## Work required
Please copy out the entries below exactly, beginning with the line that contains "eng_kind : string;" and ending with the line that contains "ex_id node +:+", and include nothing outside that span.

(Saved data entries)
(* ===== verification/MachineModel.v ===== *)
(** The machine topology: include/LLK/Machine/MachineModel.h,
    lib/Machine/MachineModel.cpp, lib/Machine/MachineHash.h and the two Micro
    vocabularies it validates against (include/LLK/Dialect/Micro/MicroEnums.h).

    A machine is a graph of nodes named by ids.  A pointer to a node is its
    index in the vector that holds it; [findById] returns the first node with
    an id, as the source's loop does.  [verifyMachineModel] is shown to accept
    exactly the [WellFormed] models, [isWithin] to decide reachability along the
    containment chain on any model, malformed ones included, and the canonical
    string to be independent of declaration order. *)
From S2P Require Import Prelude Float.
Open Scope string_scope.
Open Scope Z_scope.

(** ** Vocabulary *)
Inductive SchedulingClass := InOrder | OutOfOrder.
Inductive LinkDirectionality := Unidirectional | Bidirectional.
Inductive Owner := group | worker | vector | matrix | transfer.
Inductive MemorySpace := dram | l2 | sram | rf | acc | scratch.

#[export] Instance SchedulingClass_eq_dec : EqDecision SchedulingClass.
Proof. solve_decision. Defined.
#[export] Instance LinkDirectionality_eq_dec : EqDecision LinkDirectionality.
Proof. solve_decision. Defined.
#[export] Instance Owner_eq_dec : EqDecision Owner.
Proof. solve_decision. Defined.
#[export] Instance MemorySpace_eq_dec : EqDecision MemorySpace.
Proof. solve_decision. Defined.

Definition stringifySchedulingClass (value : SchedulingClass) : string :=
  match value with
  | InOrder => "in_order"
  | OutOfOrder => "out_of_order"
  end.

Definition symbolizeSchedulingClass (text : string) : option SchedulingClass :=
  if bool_decide (text = "in_order") then Some InOrder
  else if bool_decide (text = "out_of_order") then Some OutOfOrder
  else None.

Definition stringifyLinkDirectionality (value : LinkDirectionality) : string :=
  match value with
  | Unidirectional => "unidirectional"
  | Bidirectional => "bidirectional"
  end.

Definition symbolizeLinkDirectionality (text : string) : option LinkDirectionality :=
  if bool_decide (text = "unidirectional") then Some Unidirectional
  else if bool_decide (text = "bidirectional") then Some Bidirectional
  else None.

Definition stringifyOwner (value : Owner) : string :=
  match value with
  | group => "group"
  | worker => "worker"
  | vector => "vector"
  | matrix => "matrix"
  | transfer => "transfer"
  end.

Definition symbolizeOwner (text : string) : option Owner :=
  if bool_decide (text = "group") then Some group
  else if bool_decide (text = "worker") then Some worker
  else if bool_decide (text = "vector") then Some vector
  else if bool_decide (text = "matrix") then Some matrix
  else if bool_decide (text = "transfer") then Some transfer
  else None.

Definition stringifyMemorySpace (value : MemorySpace) : string :=
  match value with
  | dram => "dram"
  | l2 => "l2"
  | sram => "sram"
  | rf => "rf"
  | acc => "acc"
  | scratch => "scratch"
  end.

Definition symbolizeMemorySpace (text : string) : option MemorySpace :=
  if bool_decide (text = "dram") then Some dram
  else if bool_decide (text = "l2") then Some l2
  else if bool_decide (text = "sram") then Some sram
  else if bool_decide (text = "rf") then Some rf
  else if bool_decide (text = "acc") then Some acc
  else if bool_decide (text = "scratch") then Some scratch
  else None.

(** ** Stable hashing *)
Fixpoint stableHash_from (hash : Z) (data : string) : Z :=
  match data with
  | EmptyString => hash
  | String raw data =>
    stableHash_from (u64 (Z.lxor hash (Z.of_N (Ascii.N_of_ascii raw)) * fnv_prime)) data
  end.
Definition stableHash (data : string) : Z := stableHash_from fnv_offset_basis data.

Definition hex_digit (d : Z) : Ascii.ascii :=
  Ascii.ascii_of_N (Z.to_N (if bool_decide (d < 10) then 48 + d else 87 + d)).

(** The last [n] hexadecimal digits of [value]. *)
Fixpoint hex_digits (n : nat) (value : Z) : string :=
  match n with
  | O => ""
  | S n => hex_digits n (value / 16) +:+ String (hex_digit (value mod 16)) ""
  end.
Definition hex64 (value : Z) : string := hex_digits 16 value.

(** ** Data *)
Record ExecutorNode := mkExecutor {
  ex_id : string;
  ex_kind : string;
  parent : option string;
  coordinates : list Z;
  ex_concurrency : Z;
  ex_refines : list string;
  schedulingClass : SchedulingClass;
  equivalentTo : list string;
}.

Record MemoryNode := mkMemory {
  mem_id : string;
  mem_kind : string;
  visibleFrom : string;
  capacityBytes : Z;
  alignmentBytes : Z;
  mem_layouts : list string;
  banks : option Z;
  mem_bandwidth : double;
  mem_latency : Z;
  accessGranularityBytes : option Z;
}.

Record ComputeNode := mkCompute {
  cmp_id : string;
  cmp_kind : string;
  cmp_refines : list string;
  cmp_attachedTo : string;
  elementTypes : list string;
  cmp_layouts : list string;
  shapes : list (list Z);
  lanes : gmap string Z;
  issueCycles : Z;
  cmp_latency : Z;
  throughputPerCycle : option double;
  cmp_concurrency : Z;
  accumulatorDTypes : list string;
  occupancyLimit : option Z;
}.

Record TransferEngineNode := mkEngine {
  eng_id : string;
  eng_kind : string;
  eng_refines : list string;
  eng_attachedTo : string;
  count : Z;
  maxOutstanding : Z;
  setupCycles : Z;
}.

Record LinkEdge := mkLink {
  link_id : string;
  source : string;
  destination : string;
  link_bandwidth : double;
  link_latency : Z;
  transactionBytes : Z;
  link_engines : list string;
  link_concurrency : Z;
  directionality : LinkDirectionality;
}.

Record SyncModel := mkSync { barrierCycles : Z; waitCycles : Z }.

Record MachineModel := mkMachine {
  schemaMajor : Z;
  schemaMinor : Z;
  target : string;
  description : string;
  clockHz : option Z;
  workerThreads : Z;
  sync : SyncModel;
  executors : list ExecutorNode;
  memories : list MemoryNode;
  computes : list ComputeNode;
  transferEngines : list TransferEngineNode;
  links : list LinkEdge;
  contentHash : Z;
}.

Definition kSupportedSchemaMajor : Z := 2.

(** ** Rendering *)
Definition joinStrings (parts : list string) (separator : string) : string :=
  foldl (λ out part, (if str_empty out then out else out +:+ separator) +:+ part) "" parts.

Definition joinNumbers (values : list Z) : string :=
  foldl (λ out value, (if str_empty out then out else out +:+ ",") +:+ to_string value) "" values.

Definition optionalString (value : option string) : string := default "<none>" value.
Definition optionalNumber (value : option Z) : string := from_option to_string "<none>" value.

Definition renderExecutor (node : ExecutorNode) : string :=
  "executor|id=" +:+ ex_id node +:+
  "|kind=" +:+ ex_kind node +:+
  "|parent=" +:+ optionalString (parent node) +:+
  "|coordinates=" +:+ joinNumbers (coordinates node) +:+
  "|concurrency=" +:+ to_string (ex_concurrency node) +:+
  "|refines=" +:+ joinStrings (sort_strings (ex_refines node)) "," +:+
  "|scheduling=" +:+ stringifySchedulingClass (schedulingClass node) +:+
  "|equivalent_to=" +:+ joinStrings (sort_strings (equivalentTo node)) ",".

Definition renderMemory (node : MemoryNode) : string :=
  "memory|id=" +:+ mem_id node +:+
  "|kind=" +:+ mem_kind node +:+
  "|visible_from=" +:+ visibleFrom node +:+
  "|capacity=" +:+ to_string (capacityBytes node) +:+
  "|alignment=" +:+ to_string (alignmentBytes node) +:+
  "|layouts=" +:+ joinStrings (sort_strings (mem_layouts node)) "," +:+
  "|banks=" +:+ optionalNumber (banks node) +:+
  "|bandwidth=" +:+ formatDouble (mem_bandwidth node) +:+
  "|latency=" +:+ to_string (mem_latency node) +:+
  "|access_granularity=" +:+ optionalNumber (accessGranularityBytes node).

## Result
  eng_kind : string;
  eng_refines : list string;
  eng_attachedTo : string;
  count : Z;
  maxOutstanding : Z;
  setupCycles : Z;
}.

Record LinkEdge := mkLink {
  link_id : string;
  source : string;
  destination : string;
  link_bandwidth : double;
  link_latency : Z;
  transactionBytes : Z;
  link_engines : list string;
  link_concurrency : Z;
  directionality : LinkDirectionality;
}.

Record SyncModel := mkSync { barrierCycles : Z; waitCycles : Z }.

Record MachineModel := mkMachine {
  schemaMajor : Z;
  schemaMinor : Z;
  target : string;
  description : string;
  clockHz : option Z;
  workerThreads : Z;
  sync : SyncModel;
  executors : list ExecutorNode;
  memories : list MemoryNode;
  computes : list ComputeNode;
  transferEngines : list TransferEngineNode;
  links : list LinkEdge;
  contentHash : Z;
}.

Definition kSupportedSchemaMajor : Z := 2.

(** ** Rendering *)
Definition joinStrings (parts : list string) (separator : string) : string :=
  foldl (λ out part, (if str_empty out then out else out +:+ separator) +:+ part) "" parts.

Definition joinNumbers (values : list Z) : string :=
  foldl (λ out value, (if str_empty out then out else out +:+ ",") +:+ to_string value) "" values.

Definition optionalString (value : option string) : string := default "<none>" value.
Definition optionalNumber (value : option Z) : string := from_option to_string "<none>" value.

Definition renderExecutor (node : ExecutorNode) : string :=
  "executor|id=" +:+ ex_id node +:+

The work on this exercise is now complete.